Hulu Rep Speaks Out on GoogleTV
It seems that I have a problem. Whenever something comes out with the Google logo on it, I am drawn to it in a way that has been described as “reason enough for scientists to rethink motion based physics”. I am a happy beta supporter, and feel that my opinion in those arenas help in some small way to engineer the future of that device. So, like every other Google product, I have a Logitech Revue. I accepted the device for what it was, despite not being able to fully enjoy it (I don’t yet have a HD cable box).
My wife, on the other hand, is not a fan of beta anything. When she purchases something, it had better work as advertised or she will likely never touch it again. Foolishly, I left my TV tuned to my Revue, and it’s keyboard out. My wife, assuming I had just gotten another keyboard for my HTPC, proceeded to navigate to Hulu and pick out an episode of House. Imagine her surprise when she was presented with Hulu’s denial message appeared, specifically targeting Google TV. Since Android Guys is a family focused organization, I can’t share the email she sent to Hulu expressing her opinion of how Hulu was handling Android devices and Google TV. I can, however, share the response she got within 4 hours from Hulu.
Thank you for writing to me. I will be more than happy to explain the situation. When we first launched Hulu.com (a few years before Hulu Plus) all the streaming
rights we had gathered for our content were for personal computers. Now that all these new television connected devices (like Google TV) and mobile devices like iPhones/iPads) have proliferated, we’ve been expanding our service by launching Hulu Plus in order to gather the rights to stream over those new devices. We have to renegotiate on a show by show basis and on a device per device basis and while we do have a lot of great content and devicesready for Hulu Plus, we’re still working to make it all available on all devices with an internet connection. Basically what it comes down to is a streaming rights issue. As of right now, we just simply do not have the rights to stream content from our website on Google TV platforms.
We have plans to bring Hulu Plus to as many devices as possible and are continually evaluating new technologies, and will be working to add more devices based on user demand. I have seen plenty of demand for Google TV (with good reason!) and hope I have better news for you soon as we work with our content providers and device manufacturers to get the rights for Hulu Plus to be streamed over more devices. Unfortunately, these negotiations sometimes take longer than we would hope but be assured we are working hard to expand our services! I do apologize for the frustration caused by this streaming rights discrepancy. It’s not our goal to block users from our services but we just don’t have the negotiations worked out to stream content onto Google TV devices yet. If you have any other questions or concerns, or if anything I described is unclear please get back in contact with me and I’ll be able to assist you further!

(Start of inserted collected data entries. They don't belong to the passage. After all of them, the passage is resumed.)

(** A live block taken out of the allocated ones floats. *)
Lemma live_floating d L live1 x live2 : heap_inv d L (live1 ++ x :: live2) ->
  heap_inv d L (live1 ++ live2) /\ floating d L (live1 ++ live2) x.
Proof.
  intros Hi. pose proof (hi_live _ _ _ Hi) as Hl. apply Forall_app in Hl as [Hl1 Hl2]. apply Forall_cons in Hl2 as [Hx Hl2].
  assert (ForallOrdPairs apart (live1 ++ live2) /\ forall y, y ∈ live1 ++ live2 -> apart y x) as [Hap Hax].
  { pose proof (hi_apart _ _ _ Hi) as Hap. clear -Hap. induction live1 as [|z live1 IH]; simpl in *.
    - inversion Hap as [|? ? A1 A2]; subst. split; [done|]. rewrite List.Forall_forall in A1. intros y Hy%list_elem_of_In.
      specialize (A1 y Hy). unfold apart in *. tauto.
    - inversion Hap as [|? ? A1 A2]; subst. destruct (IH A2) as [B1 B2]. rewrite List.Forall_forall in A1. split.
      + constructor; [|done]. apply List.Forall_forall. intros y Hy. apply A1. rewrite in_app_iff in *. simpl. tauto.
      + intros y Hy. apply elem_of_cons in Hy as [->|Hy]; [|by apply B2]. apply A1. rewrite in_app_iff. simpl. tauto. }
  split.
  - constructor; try apply Hi; [by apply Forall_app|..|done|].
    + intros y Hy. apply (hi_headers _ _ _ Hi). set_solver.
    + intros y z Hy Hz. apply (hi_sep _ _ _ Hi); [set_solver|done].
  - constructor; [done|apply (hi_headers _ _ _ Hi); set_solver| |done].
    intros y Hy. apply (hi_sep _ _ _ Hi); [set_solver|done].
Qed.

(** The units of a request: its bytes, rounded up, and a header. *)
Definition request_units (nbytes : Z) : Z := (nbytes + 15) / 16 + 1.

Lemma request_bound nbytes : nbytes <= (request_units nbytes - 1) * sizeof_Header < nbytes + sizeof_Header.
Proof.
  unfold request_units, sizeof_Header. pose proof (Z.div_mod (nbytes + 15) 16). pose proof (Z.mod_pos_bound (nbytes + 15) 16). lia.
Qed.

(** The list [__shm_malloc] searches: the first call makes one. *)
Definition ready d : malloc_data := if freep d =? 0 then first_list else d.

(** [shm_malloc] on either kind of good state is the search of a list. *)
Lemma shm_malloc_start d live nbytes : heap_ok d live -> 0 <= nbytes < 2 ^ 32 ->
  exists L fuel, heap_full (ready d) L live /\ brkp (ready d) = brkp d /\ (2 * length L + 2 <= fuel)%nat /\
  shm_malloc nbytes d = (h ← load (freep (ready d)); malloc_loop fuel (request_units nbytes) (h_next h) (freep (ready d))) (ready d).
Proof.
  intros Hok Hn. unfold shm_malloc, __shm_malloc, request_units, sizeof_Header. rewrite wrap_small by lia.
  replace (nbytes + 16 - 1) with (nbytes + 15) by lia.
  destruct Hok as [[-> ->]|[L Hfl]].
  - unfold ready. cbn [init_shm_malloc freep Z.eqb].
    exists [(base, 0)], (list_fuel init_shm_malloc).
    split; [apply first_inv|]. split; [done|]. unfold list_fuel, init_shm_malloc at 1. cbn [mem length].
    rewrite map_size_singleton. split; [lia|].
    unfold init_shm_malloc, set_freep, set_next, set_size, at_header, set_mem. msimp. cbn [freep mem brkp Z.eqb].
    msimp. cbn [freep mem brkp]. rewrite lookup_singleton_eq. cbn [default h_size h_next].
    rewrite insert_singleton_eq, lookup_singleton_eq. cbn [default h_next]. by rewrite insert_singleton_eq.
  - pose proof (hf_inv _ _ _ Hfl) as Hi. pose proof (hi_freep _ _ _ Hi) as Hfp. apply list_elem_of_fmap in Hfp as (z & Ez & Hz).
    apply list_elem_of_lookup in Hz as [f Ef]. pose proof (addr_pos _ _ _ _ _ Hi Ef).
    unfold ready. destruct (Z.eqb_spec (freep d) 0) as [|Hne]; [lia|].
    exists L, (list_fuel d). split; [done|]. split; [done|]. split.
    { pose proof (list_size _ _ _ Hi). unfold list_fuel. lia. }
    msimp. by rewrite (proj2 (Z.eqb_neq _ _) Hne).
Qed.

At first glance, my gut told me this was a canned answer, something that got sent to anyone who used word combinations like “angry”, “Android”, or “Class Action Lawsuit” and “Never use your service again”. The more I read it, however, I felt that this actually came from a person, which made me a lot happier. If this is legitimately something that is temporarily out of Hulu’s control because they didn’t expect they would become so popular AND like everyone else there was no way to know that mobile would explode like it has, I could accept that. Will I pay for Hulu plus on my Google TV? No, probably not. Would I use Hulu’s ad supported system on Google TV? It’s a lot more likely now.
In short, Hulu is walking a short line. Either this is just a line they are feeding everyone so they can make an extra buck, or it’s a legitimate issue they hope to fix once they renew contracts. Does this excuse any of the other websites who have blocked Google TV? Of course not. The bottom line is Google TV is under harsh scrutiny because it blurs the line between computer and set top box. Users see a browser and expect it to act a certain way. If a user comes to a website on that browser and they find that the owner of that website has decided to deny content to that browser, the user will not take their aggression out on the browser. I think this is proof of that.